Эта «пассивная» роль терапевта нередко оказывается чрезвычайно тяжелой. Иногда она может быть просто невыносимой. Но это и есть то единственное, что мы можем предложить пациенту на первом этапе, так как для того, чтобы выразить свою кричащую боль, мучительное чувство одиночества, жалобную мольбу о поддержке и ужас покинутости вместе со слезами бессилия, ему нужна вначале та безопасная и принимающая атмосфера, где он может их открыто проявить, не опасаясь упреков за то, что он оказался в такой, не поощряемой современной культурой, унизительной ситуации бессилия и неспособности самостоятельно справиться у этой утратой. Если эти потребности выражения горя вовне не будут удовлетворены, у них не останется иного «выбора», как быть вытесненными, и мы знаем, что в этом случае их быстро заменят симптомы психопатологии или соматизации. А если терапевт оказался недостаточно принимающим и понимающим, пациенту придется искать другие способы «заглушить» свое горе. Что удивительно — социум обычно снисходительно принимает «запивание» горя «горькой», но не готов принять обращенные к нему плач и мольбу о помощи. Объяснение этому, в принципе, найти нетрудно—в той же работе Фрейда «Тотем и табу» анализируются (существующие в некоторых племенах) запреты на общение вдов и вдовцов даже с другими членами семьи, ибо горе — заразно. И мы — психотерапевты — лучше других знаем, что феномен психического заражения — это не миф, и сами подвержены ему. Поэтому терапевтическая работа с горем всегда предполагает гораздо большую частоту супервизий в сочетании с индивидуальными и групповыми сессиями дебрифинга для самих терапевтов.

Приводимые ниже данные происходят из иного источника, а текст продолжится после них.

(** A semi-annual merged table (periods [S01] and [S02], years of four
    digits in the range of timestamps, at most one value column labelled
    [date]) is normalised: the key of a row is its year, a dash and the last
    month of its half, [06] or [12]; the rows of the canonical table are the
    keyed rows in ascending order of the keys. *)
Theorem semiannual_table_keys raw_df :
  raw_rows raw_df ≠ [] →
  (length (List.filter (String.eqb "date") (value_columns raw_df)) ≤ 1)%nat →
  Forall semiannual_row (raw_rows raw_df) →
  ∃ f keys,
    _organize_df num_leb py_int to_datetime_other raw_df = Ok f
    ∧ rows f ≡ₚ zip (LStr <$> (half_key <$> raw_rows raw_df))
                   (w_cells (copy raw_df))
    ∧ index f = LStr <$> keys
    ∧ keys ≡ₚ half_key <$> raw_rows raw_df
    ∧ Sorted (λ x y, String.leb x y = true) keys.
Proof.
  intros Hne Hdate Hrows. apply copy_date in Hdate.
  destruct (sorted_frame num_leb num_leb_total
              (LStr <$> w_columns (copy raw_df))
              (half_key <$> raw_rows raw_df) (w_cells (copy raw_df)))
    as (keys & H1 & H2 & H3 & H4).
  { unfold copy. cbn [w_cells]. by rewrite !length_fmap. }
  eexists _, keys. split; [|done].
  unfold _organize_df.
  pose proof (first_char_semiannual raw_df Hne Hrows) as Hfirst.
  rewrite Hfirst. cbn [mbind result_bind].
  change (Ascii.eqb "S" "Q") with false. cbn [mbind result_bind].
  rewrite Hfirst. cbn [mbind result_bind].
  change (Ascii.eqb "S" "M") with false. cbn [mbind result_bind].
  rewrite Hfirst. cbn [mbind result_bind].
  change (Ascii.eqb "S" "S") with true.
  destruct (semiannual_copy raw_df Hne Hdate Hrows)
    as (df1 & -> & Hp & Hd & Hc & Hcells).
  cbn [mbind result_bind].
  destruct (first_char_after_semiannual raw_df df1 Hne Hrows Hp)
    as (c & Hc1 & HA).
  rewrite Hc1. cbn [mbind result_bind]. rewrite HA. cbn [mbind result_bind].
  unfold set_index_date. rewrite Hd, Hc, Hcells. reflexivity.
Qed.

End SemiannualFacts.

Lemma read_year_month_months (column : list string) (y : string) (n : Z) :
  year_token y = Some n → (1678 <= n <= 2261)%Z →
  read_year_month column (y +:+ "-6") = Ok (n, 6%Z)
  ∧ read_year_month column (y +:+ "-12") = Ok (n, 12%Z).
Proof.
  intros Hn Hrange. unfold read_year_month.
  change (y +:+ "-6") with (y +:+ "-" +:+ "6").
  change (y +:+ "-12") with (y +:+ "-" +:+ "12").
  rewrite !(cut_dash_year _ _ n Hn), Hn.
  change (month_token "6") with (Some 6%Z).
  change (month_token "12") with (Some 12%Z).
  cbv beta iota. by rewrite !in_bounds_valid.
Qed.

Lemma semiannual_table_keys_witness :
  ∃ f keys,
    _organize_df Z.leb int_decimal read_year_month semiannual_example = Ok f
    ∧ rows f ≡ₚ zip (LStr <$> (half_key <$> raw_rows semiannual_example))
                   (w_cells (copy semiannual_example))
    ∧ index f = LStr <$> keys
    ∧ keys ≡ₚ half_key <$> raw_rows semiannual_example
    ∧ Sorted (λ x y, String.leb x y = true) keys.
Proof.
  apply (semiannual_table_keys Z.leb int_decimal read_year_month Z_leb_total
           (conj eq_refl eq_refl) read_year_month_months semiannual_example).
  - discriminate.
  - vm_compute. lia.
  - repeat constructor; try exact valid_year_2020.
    + exists 2%Z. split; [lia | reflexivity].
    + exists 1%Z. split; [lia | reflexivity].
Defined.

(** The halves [S01] and [S02] of 2020 give the keys [2020-06] and
    [2020-12]. *)
Lemma semiannual_example_keys :
  _organize_df Z.leb int_decimal read_year_month semiannual_example
  = Ok {| columns := [LStr "X"];
          rows := [ (LStr "2020-06", [Some 1%Z]);
                    (LStr "2020-12", [Some 2%Z]) ] |}.
Proof. vm_compute. reflexivity. Qed.

Lemma geography_code_slice_witness :
  "ST0100000000000" = String.substring 3 15 id_alabama
  ∧ String.length "ST0100000000000" = 15%nat.
Proof.
  apply (proj1 (proj2 (geography_code_slice id_alabama "ST0100000000000"))).
  reflexivity.
Defined.

(** ** The rows of the canonical table *)

Lemma map_result_length {A B : Type} (f : A → result B) (l : list A)
    (ys : list B) :
  map_result f l = Ok ys → length ys = length l.
Proof.
  revert ys. induction l as [|x l IH]; intros ys; cbn [map_result].
  - by intros [= <-].
  - destruct (f x) as [y|e]; [|done]. cbn [mbind result_bind].
    destruct (map_result f l) as [ys'|e]; [|done]. cbn [mbind result_bind].
    intros [= <-]. cbn [length]. by rewrite (IH ys').
Qed.

Lemma to_datetime_length (other : list string → string → result (Z * Z))
    (column : list string) (stamps : list (Z * Z)) :
  to_datetime other column = Ok stamps → length stamps = length column.
Proof.
  unfold to_datetime.
  destruct (forallb _ column) eqn:E; [|apply map_result_length].
  intros [= <-]. induction column as [|x column IH]; [done|].
  cbn [forallb] in E. apply andb_prop in E as [Ex E].
  apply bool_decide_eq_true_1 in Ex as [y Hy].
  cbn [omap list_omap]. rewrite Hy. cbn [length]. by rewrite IH.
Qed.

Section CanonicalRows.
Context {num : Type}.
Variable parse_numeric : string → option (option num).
Variable num_leb : num → num → bool.
Variable py_int : string → result Z.
Variable to_datetime_other : list string → string → result (Z * Z).
Implicit Types (raw_df : @raw_frame num) (df : @work_frame num)
  (r : @raw_row num) (f : @frame num) (raw : list (@series num)).
(** * smoke-mortality: the notebook [smoke_layer.ipynb] in Rocq

    A shallow embedding of the functions of the notebook
    ([fix_lon], [mortality], [sum_within_country]) and of the cells that
    compose them, followed by the theorems that settle what the
    specification says about them.

    Conventions of the embedding.
    - Cell values are IEEE binary64 numbers, Rocq's primitive [float]
      (numpy's float64), with NaN.
    - Coordinates (latitudes, longitudes, polygon vertices) are finite
      binary64 numbers read as the exact rationals they denote, [Q];
      the only arithmetic the notebook performs on them is [lon - 360]
      for [lon > 180], which is exact in binary64 on [180, 720]
      (Sterbenz), and comparisons.
    - Python objects live in a heap; variables and parameters hold
      addresses, so that an assignment through a parameter is seen by
      the caller.
    - A Python exception is a value of [exn]; a computation returns
      [inl e] when it raises [e]. *)

From Stdlib Require Import ZArith QArith Qminmax Floats Lia Lqa Sorted Permutation.
From stdpp Require Import gmap strings list fin_maps.

Open Scope string_scope.

(** ** Exceptions and results *)

Inductive exn : Type :=
| KeyError (msg : string)
| ValueError (msg : string)
| IndexError (msg : string)
| InvalidIndexError (msg : string)
| NameError (name : string)
| FileNotFoundError (path : string)
| TypeError (msg : string)
| Stuck (msg : string).
(** [Stuck] is not a Python exception: it marks a state that no run of the
    notebook reaches (an address without object) or a library behaviour
    outside the two-dimensional raster model (broadcasting to a third
    dimension). No [except] clause catches it. *)

Definition result (A : Type) : Type := (exn + A)%type.

Definition rbind {A B} (m : result A) (k : A → result B) : result B :=
  match m with inl e => inl e | inr a => k a end.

Эта глава названа «Собственная работа горя», хотя в психоанализе общепринятым является введенное Фрейдом понятие «работа скорби», впервые упоминаемое в статье о меланхолии [81]. Эта статья подробно анализируется в одной из моих предшествующих монографий [62] и, безусловно, лежит в основе упомянутых выше исследований Дж. Боулби [5], поэтому ограничимся только этими обобщениями и установлением приоритетов. Там, где на протяжении тысячелетий люди оставались в роли пассивных наблюдателей горя и постепенного уменьшения тяжких страданий, Фрейд первым увидел целостный психический процесс, имеющий свои закономерности течения и разрешения, увы, далеко не всегда успешного.
В итоге была разработана терапевтическая техника, которая была подобна и адекватна естественным механизмам функционирования психики и таким образом способствовала максимальной реализации этих механизмов в ситуации переживания травмы.